[Start of Attachment]
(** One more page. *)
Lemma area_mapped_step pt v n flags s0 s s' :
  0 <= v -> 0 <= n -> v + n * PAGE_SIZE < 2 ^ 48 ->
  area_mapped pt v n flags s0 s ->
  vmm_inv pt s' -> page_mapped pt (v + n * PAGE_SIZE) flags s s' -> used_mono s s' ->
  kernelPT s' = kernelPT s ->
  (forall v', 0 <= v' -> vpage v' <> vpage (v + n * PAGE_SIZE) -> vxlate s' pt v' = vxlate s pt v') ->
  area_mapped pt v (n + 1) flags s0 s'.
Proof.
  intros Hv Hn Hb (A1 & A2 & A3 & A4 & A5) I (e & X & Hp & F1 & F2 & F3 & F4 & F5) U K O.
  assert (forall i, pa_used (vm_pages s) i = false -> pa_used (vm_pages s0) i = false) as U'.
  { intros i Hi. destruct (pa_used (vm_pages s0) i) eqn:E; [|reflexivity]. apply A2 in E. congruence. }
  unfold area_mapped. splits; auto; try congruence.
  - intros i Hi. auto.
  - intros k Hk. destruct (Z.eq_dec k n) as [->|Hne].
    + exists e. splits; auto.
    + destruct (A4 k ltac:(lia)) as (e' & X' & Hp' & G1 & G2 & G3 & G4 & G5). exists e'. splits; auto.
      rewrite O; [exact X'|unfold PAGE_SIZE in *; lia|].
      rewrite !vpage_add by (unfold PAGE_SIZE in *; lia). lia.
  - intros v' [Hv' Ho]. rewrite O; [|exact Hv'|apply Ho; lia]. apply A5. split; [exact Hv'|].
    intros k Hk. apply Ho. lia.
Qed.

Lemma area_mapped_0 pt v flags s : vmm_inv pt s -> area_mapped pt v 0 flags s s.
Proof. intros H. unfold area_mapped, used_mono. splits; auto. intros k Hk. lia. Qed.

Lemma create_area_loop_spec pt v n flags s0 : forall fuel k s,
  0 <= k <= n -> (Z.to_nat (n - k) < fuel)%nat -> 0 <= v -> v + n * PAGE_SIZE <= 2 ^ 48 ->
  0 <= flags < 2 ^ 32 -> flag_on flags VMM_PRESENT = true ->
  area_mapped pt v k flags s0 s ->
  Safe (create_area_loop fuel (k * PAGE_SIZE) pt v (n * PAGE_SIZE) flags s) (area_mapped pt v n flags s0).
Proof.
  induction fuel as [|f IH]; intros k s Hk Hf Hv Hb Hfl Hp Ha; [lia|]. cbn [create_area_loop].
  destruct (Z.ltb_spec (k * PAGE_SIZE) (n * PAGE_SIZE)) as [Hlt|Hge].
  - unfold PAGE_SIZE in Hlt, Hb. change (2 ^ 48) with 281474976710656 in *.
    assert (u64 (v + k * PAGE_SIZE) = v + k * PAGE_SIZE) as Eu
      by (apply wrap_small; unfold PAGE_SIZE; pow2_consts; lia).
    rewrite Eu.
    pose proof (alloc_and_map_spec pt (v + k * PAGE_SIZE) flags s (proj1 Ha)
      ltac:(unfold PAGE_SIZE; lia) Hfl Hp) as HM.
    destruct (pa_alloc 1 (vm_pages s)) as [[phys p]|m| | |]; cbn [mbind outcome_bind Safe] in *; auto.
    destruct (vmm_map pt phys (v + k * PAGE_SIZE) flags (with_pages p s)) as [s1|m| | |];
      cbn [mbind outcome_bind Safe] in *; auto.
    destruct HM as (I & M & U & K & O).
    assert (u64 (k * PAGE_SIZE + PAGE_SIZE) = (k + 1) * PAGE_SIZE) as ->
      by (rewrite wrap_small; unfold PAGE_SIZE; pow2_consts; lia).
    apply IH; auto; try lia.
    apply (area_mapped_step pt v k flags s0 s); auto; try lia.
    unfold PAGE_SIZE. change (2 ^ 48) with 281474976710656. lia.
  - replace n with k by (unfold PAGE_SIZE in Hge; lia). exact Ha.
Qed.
[End of Attachment]
[Start of Attachment]
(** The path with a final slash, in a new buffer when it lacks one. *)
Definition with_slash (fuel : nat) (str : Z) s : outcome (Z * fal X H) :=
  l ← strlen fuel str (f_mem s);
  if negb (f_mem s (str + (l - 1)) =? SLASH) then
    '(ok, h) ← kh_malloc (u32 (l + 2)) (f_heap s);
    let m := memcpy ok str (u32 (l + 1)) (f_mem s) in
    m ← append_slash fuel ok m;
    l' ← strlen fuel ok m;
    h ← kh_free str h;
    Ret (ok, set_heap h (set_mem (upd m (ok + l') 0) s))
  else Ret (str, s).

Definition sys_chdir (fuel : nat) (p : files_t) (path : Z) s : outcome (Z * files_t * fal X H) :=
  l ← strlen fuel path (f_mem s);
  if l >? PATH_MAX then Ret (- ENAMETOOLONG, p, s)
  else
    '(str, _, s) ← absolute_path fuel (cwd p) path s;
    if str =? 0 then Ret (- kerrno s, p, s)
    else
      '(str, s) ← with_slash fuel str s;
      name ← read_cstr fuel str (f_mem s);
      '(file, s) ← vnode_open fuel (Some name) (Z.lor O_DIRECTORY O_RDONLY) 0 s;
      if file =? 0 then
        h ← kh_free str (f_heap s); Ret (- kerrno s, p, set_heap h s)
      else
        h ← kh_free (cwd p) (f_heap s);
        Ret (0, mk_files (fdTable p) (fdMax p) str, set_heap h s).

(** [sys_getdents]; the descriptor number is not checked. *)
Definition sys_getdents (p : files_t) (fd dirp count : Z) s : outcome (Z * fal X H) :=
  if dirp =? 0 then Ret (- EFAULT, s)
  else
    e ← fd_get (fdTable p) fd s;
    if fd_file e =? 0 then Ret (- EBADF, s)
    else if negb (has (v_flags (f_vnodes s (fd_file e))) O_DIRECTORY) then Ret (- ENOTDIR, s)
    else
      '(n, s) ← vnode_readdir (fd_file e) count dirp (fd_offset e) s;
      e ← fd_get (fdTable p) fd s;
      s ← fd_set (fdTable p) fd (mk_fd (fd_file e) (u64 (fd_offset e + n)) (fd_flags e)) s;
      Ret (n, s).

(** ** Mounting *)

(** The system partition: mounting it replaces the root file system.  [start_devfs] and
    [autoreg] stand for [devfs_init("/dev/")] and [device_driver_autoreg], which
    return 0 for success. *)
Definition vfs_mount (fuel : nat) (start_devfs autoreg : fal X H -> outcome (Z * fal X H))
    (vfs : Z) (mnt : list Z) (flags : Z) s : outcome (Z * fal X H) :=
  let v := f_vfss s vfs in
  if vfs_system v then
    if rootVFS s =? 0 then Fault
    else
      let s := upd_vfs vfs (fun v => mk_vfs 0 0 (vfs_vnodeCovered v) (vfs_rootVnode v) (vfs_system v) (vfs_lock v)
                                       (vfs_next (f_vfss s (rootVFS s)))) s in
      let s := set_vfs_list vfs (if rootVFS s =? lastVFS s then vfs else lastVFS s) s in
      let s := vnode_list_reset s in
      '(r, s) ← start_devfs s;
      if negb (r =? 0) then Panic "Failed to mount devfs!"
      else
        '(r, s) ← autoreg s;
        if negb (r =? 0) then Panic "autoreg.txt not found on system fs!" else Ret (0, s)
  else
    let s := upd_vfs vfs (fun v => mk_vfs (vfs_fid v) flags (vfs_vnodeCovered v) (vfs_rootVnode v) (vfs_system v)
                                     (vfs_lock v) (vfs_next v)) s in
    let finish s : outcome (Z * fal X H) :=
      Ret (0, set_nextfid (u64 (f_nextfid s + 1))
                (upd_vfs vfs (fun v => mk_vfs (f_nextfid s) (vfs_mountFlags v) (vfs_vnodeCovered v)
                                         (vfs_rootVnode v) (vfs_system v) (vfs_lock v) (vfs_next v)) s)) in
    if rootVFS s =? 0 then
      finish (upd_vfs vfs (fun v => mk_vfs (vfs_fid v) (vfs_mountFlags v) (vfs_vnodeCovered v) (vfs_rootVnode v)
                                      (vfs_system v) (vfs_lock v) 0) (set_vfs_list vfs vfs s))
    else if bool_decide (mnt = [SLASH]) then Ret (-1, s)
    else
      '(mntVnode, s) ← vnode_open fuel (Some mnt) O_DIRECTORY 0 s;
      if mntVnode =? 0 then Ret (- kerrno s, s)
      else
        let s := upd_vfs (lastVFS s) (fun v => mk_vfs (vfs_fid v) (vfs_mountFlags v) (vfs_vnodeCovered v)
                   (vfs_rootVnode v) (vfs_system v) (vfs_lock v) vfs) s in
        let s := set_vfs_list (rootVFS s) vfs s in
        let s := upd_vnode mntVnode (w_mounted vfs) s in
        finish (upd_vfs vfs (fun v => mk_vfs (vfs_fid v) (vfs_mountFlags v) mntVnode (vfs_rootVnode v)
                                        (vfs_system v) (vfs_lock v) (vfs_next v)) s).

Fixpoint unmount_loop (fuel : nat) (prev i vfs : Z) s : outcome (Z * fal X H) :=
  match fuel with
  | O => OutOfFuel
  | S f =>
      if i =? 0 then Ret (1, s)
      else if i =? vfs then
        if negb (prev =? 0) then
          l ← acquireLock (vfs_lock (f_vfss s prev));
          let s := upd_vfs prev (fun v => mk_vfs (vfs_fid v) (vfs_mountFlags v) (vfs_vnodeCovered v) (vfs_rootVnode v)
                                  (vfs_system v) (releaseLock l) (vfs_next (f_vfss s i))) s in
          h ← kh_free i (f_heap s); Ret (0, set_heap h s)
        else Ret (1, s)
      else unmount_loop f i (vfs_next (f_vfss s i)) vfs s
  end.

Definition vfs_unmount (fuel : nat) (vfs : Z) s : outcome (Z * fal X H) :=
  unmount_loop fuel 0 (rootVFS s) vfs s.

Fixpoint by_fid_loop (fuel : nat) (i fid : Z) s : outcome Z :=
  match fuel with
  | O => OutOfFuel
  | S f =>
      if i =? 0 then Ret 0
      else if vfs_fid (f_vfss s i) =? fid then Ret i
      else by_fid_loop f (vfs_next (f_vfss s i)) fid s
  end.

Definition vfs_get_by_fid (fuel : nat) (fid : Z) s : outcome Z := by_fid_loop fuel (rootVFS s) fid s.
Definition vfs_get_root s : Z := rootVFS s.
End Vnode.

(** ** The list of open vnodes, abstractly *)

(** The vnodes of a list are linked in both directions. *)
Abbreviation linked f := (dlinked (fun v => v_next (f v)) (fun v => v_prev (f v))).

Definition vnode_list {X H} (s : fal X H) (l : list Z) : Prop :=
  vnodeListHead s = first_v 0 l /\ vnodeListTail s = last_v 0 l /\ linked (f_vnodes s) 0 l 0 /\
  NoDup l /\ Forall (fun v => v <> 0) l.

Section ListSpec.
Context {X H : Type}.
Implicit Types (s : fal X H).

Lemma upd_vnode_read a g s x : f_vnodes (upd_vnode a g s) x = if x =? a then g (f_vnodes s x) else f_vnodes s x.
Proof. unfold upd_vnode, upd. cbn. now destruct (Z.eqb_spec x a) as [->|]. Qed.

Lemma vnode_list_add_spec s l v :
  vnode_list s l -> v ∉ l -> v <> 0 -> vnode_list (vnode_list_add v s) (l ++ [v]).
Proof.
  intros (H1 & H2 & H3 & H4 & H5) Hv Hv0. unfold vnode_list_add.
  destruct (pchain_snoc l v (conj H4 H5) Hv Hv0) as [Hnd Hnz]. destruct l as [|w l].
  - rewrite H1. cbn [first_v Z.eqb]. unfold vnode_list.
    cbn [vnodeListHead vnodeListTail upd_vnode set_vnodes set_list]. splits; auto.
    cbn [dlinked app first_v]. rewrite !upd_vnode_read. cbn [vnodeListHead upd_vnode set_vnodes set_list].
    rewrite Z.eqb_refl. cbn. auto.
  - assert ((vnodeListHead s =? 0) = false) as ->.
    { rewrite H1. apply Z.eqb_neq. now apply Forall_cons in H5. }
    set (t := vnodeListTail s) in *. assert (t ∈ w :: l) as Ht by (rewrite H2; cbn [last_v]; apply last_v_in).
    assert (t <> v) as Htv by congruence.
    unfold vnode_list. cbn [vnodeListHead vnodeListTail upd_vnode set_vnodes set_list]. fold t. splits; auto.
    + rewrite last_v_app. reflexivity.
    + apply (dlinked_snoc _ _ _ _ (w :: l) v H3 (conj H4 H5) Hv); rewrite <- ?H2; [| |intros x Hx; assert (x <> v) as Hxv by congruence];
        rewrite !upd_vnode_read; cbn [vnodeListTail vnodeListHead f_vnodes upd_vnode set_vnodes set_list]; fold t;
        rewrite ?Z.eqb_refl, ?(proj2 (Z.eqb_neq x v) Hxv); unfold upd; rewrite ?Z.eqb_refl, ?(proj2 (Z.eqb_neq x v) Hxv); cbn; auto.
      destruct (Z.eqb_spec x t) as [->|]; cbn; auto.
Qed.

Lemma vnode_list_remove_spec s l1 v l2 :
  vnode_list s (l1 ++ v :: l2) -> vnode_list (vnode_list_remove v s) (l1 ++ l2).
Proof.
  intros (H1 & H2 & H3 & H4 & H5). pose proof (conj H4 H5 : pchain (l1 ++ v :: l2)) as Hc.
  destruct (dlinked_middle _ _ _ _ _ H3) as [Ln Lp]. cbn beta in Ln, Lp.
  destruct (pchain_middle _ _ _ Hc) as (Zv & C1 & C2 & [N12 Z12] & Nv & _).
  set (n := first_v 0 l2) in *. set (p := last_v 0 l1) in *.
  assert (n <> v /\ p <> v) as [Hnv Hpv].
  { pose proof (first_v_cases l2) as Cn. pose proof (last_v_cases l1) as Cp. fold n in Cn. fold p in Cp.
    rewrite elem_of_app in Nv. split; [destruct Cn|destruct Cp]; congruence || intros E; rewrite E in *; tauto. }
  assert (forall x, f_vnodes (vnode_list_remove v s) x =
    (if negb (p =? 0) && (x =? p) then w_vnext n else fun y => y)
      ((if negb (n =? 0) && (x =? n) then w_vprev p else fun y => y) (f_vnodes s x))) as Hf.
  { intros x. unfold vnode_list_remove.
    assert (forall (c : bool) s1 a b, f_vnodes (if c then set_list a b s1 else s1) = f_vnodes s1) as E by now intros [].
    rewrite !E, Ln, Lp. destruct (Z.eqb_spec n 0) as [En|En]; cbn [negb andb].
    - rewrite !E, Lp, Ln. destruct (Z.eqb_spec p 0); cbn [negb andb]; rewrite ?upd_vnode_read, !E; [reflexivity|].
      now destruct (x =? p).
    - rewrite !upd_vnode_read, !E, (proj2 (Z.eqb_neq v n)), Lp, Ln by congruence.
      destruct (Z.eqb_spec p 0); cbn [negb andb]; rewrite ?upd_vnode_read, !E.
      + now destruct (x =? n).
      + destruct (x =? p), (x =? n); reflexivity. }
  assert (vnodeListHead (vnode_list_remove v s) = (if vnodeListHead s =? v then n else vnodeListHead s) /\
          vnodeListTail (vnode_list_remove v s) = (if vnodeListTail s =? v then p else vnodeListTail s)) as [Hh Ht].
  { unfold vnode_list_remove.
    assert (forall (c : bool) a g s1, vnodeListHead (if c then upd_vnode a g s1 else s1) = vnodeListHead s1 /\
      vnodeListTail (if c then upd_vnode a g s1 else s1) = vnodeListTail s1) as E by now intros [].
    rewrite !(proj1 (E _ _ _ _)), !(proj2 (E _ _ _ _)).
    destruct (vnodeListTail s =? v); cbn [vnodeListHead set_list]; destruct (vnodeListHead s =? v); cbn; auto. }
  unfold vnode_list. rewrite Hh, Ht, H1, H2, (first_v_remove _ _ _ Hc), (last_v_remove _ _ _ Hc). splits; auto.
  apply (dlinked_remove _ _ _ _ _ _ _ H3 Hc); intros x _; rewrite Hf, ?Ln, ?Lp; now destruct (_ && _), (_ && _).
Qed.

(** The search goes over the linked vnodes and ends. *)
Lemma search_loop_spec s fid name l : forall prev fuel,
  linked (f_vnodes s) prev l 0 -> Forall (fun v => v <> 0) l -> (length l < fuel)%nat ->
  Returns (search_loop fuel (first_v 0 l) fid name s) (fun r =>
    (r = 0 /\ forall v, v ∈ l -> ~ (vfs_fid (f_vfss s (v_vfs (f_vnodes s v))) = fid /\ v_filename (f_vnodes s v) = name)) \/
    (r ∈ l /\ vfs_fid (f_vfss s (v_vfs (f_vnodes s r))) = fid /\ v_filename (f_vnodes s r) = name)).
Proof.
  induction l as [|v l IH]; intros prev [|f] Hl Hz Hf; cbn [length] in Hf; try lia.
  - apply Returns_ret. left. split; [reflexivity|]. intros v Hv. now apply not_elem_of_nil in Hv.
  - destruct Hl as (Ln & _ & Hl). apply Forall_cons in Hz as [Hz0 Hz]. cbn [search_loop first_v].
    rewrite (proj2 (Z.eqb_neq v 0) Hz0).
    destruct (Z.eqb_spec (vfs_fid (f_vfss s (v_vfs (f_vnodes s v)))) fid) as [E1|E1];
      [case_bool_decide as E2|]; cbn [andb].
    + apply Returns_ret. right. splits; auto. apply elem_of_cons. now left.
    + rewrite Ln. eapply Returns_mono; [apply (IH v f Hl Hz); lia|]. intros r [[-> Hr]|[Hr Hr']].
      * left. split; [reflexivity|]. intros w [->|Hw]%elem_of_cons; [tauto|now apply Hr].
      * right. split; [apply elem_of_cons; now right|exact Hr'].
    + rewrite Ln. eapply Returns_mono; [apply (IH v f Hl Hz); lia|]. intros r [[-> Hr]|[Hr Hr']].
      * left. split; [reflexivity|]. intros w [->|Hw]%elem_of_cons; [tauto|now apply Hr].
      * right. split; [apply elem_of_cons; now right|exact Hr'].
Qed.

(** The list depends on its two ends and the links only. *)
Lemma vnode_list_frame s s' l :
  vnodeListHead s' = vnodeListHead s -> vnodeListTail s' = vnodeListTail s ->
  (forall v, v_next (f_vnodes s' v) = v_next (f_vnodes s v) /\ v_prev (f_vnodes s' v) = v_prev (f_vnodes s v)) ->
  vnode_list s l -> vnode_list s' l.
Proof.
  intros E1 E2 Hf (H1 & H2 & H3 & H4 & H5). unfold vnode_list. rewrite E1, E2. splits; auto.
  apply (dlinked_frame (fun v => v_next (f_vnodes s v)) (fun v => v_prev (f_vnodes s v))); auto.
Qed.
[End of Attachment]
[Start of Attachment]
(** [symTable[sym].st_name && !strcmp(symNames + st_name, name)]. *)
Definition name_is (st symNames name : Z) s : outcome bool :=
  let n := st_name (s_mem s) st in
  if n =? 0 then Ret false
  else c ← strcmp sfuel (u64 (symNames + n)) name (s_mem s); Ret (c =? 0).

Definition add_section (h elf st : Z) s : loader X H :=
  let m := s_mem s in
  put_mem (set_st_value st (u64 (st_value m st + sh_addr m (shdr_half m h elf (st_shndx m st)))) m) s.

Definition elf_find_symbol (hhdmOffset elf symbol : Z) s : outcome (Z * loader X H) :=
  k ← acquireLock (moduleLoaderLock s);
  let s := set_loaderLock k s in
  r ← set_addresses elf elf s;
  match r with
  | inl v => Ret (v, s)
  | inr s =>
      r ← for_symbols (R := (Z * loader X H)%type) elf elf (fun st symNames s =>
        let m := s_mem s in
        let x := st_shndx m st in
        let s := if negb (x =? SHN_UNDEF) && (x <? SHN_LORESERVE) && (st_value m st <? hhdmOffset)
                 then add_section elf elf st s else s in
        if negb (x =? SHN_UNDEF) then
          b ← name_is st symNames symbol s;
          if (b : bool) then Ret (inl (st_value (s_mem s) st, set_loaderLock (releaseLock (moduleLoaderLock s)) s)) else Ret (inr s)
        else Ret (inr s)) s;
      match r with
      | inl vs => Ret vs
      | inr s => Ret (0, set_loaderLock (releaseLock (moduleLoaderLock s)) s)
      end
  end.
[End of Attachment]
### AIM OF THE TASK
Look for the word "mntVnode" in every line of the records. State how many lines contain it, and write only the number.

### TASK OUTPUT
4